#### Extracted records ####

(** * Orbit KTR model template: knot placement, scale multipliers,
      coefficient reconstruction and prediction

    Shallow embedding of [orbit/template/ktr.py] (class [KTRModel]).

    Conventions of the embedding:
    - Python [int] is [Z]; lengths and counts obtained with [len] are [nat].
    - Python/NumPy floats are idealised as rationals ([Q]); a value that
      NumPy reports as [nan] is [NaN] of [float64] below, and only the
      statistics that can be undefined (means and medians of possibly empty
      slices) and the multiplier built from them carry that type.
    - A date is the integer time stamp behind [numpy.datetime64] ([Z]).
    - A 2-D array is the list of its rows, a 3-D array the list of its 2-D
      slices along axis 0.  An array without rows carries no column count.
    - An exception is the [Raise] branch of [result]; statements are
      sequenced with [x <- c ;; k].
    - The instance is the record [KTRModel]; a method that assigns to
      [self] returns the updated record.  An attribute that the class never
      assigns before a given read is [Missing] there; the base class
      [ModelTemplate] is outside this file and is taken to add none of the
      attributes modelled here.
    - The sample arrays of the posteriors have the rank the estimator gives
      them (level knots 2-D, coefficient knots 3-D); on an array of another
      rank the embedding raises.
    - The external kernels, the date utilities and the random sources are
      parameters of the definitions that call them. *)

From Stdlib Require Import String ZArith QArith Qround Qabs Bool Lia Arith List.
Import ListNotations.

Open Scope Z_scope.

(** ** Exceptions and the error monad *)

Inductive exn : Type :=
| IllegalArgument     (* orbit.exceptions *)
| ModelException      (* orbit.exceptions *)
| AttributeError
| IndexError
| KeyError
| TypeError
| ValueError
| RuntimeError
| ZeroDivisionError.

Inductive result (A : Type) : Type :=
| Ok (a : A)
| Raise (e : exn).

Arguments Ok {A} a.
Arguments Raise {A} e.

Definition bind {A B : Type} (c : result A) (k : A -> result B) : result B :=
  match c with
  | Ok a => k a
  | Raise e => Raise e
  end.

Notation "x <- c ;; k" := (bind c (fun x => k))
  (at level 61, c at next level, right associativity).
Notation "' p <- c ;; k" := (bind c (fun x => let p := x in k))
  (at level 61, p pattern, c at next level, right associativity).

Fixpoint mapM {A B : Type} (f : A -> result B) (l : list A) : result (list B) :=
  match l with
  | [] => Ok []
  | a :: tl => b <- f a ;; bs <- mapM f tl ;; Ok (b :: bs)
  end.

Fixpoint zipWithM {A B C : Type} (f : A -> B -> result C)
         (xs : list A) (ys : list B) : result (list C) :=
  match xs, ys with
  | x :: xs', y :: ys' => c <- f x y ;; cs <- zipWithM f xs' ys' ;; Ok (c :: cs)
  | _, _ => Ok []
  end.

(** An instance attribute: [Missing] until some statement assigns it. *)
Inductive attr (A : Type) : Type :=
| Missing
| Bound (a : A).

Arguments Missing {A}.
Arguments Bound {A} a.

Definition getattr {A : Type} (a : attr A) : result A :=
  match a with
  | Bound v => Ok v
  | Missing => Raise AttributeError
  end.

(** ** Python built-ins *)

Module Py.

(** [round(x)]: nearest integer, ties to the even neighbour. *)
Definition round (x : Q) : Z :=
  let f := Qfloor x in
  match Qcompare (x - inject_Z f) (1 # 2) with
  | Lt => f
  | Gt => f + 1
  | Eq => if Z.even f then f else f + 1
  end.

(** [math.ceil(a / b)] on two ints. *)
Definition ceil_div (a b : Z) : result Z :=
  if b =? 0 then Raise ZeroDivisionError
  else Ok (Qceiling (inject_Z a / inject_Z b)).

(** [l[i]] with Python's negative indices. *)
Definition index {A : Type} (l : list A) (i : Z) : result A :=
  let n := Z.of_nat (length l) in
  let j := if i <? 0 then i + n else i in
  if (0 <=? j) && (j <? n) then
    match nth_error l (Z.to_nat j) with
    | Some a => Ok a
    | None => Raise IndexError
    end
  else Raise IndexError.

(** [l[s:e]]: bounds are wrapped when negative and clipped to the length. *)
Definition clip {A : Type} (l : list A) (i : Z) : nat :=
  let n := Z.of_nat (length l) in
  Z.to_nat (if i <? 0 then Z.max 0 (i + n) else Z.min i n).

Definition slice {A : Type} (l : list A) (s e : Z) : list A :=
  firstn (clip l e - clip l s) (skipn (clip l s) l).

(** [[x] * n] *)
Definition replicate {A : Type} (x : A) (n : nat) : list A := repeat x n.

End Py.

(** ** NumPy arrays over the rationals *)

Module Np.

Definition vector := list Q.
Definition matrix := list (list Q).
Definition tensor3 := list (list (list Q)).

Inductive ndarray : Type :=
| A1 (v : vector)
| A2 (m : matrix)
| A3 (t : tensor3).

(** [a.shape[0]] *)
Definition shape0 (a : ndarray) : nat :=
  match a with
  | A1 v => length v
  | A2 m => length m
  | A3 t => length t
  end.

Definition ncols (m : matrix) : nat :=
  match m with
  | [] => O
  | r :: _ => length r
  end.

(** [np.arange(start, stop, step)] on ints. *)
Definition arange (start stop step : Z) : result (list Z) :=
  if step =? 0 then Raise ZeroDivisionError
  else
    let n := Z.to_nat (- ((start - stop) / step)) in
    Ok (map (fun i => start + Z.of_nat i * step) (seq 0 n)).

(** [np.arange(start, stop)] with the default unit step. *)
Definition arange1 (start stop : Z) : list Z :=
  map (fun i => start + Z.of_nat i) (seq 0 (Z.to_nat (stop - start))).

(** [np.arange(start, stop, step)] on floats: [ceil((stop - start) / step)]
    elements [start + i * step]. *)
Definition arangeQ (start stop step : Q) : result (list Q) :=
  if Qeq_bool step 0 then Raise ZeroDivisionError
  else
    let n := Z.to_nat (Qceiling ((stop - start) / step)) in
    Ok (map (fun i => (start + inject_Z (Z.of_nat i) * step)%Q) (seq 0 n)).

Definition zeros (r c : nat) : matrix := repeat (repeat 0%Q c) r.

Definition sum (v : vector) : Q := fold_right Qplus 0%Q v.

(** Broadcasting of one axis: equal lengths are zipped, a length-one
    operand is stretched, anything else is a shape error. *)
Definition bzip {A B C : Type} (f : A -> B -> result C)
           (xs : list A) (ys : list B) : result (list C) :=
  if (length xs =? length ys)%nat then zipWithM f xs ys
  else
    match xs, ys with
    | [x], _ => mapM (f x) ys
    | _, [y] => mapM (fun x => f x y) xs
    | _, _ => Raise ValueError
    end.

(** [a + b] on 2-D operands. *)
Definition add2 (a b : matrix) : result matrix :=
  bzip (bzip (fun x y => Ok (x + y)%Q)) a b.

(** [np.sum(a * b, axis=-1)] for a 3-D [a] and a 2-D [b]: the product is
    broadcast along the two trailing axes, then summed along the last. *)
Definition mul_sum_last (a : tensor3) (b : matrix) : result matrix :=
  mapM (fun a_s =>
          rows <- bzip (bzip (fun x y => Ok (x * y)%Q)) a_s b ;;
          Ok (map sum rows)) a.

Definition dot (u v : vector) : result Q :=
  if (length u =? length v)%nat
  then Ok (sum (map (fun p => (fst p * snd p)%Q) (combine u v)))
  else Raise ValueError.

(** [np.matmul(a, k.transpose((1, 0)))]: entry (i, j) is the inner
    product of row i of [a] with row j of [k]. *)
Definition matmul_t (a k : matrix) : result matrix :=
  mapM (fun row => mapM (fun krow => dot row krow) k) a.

####

Please return the span of lines above that opens with the one containing "mapM (fun a_s =>" and closes with the final line, both included, exactly as written and nothing more.

## Result of the task
  mapM (fun a_s =>
          rows <- bzip (bzip (fun x y => Ok (x * y)%Q)) a_s b ;;
          Ok (map sum rows)) a.

Definition dot (u v : vector) : result Q :=
  if (length u =? length v)%nat
  then Ok (sum (map (fun p => (fst p * snd p)%Q) (combine u v)))
  else Raise ValueError.

(** [np.matmul(a, k.transpose((1, 0)))]: entry (i, j) is the inner
    product of row i of [a] with row j of [k]. *)
Definition matmul_t (a k : matrix) : result matrix :=
  mapM (fun row => mapM (fun krow => dot row krow) k) a.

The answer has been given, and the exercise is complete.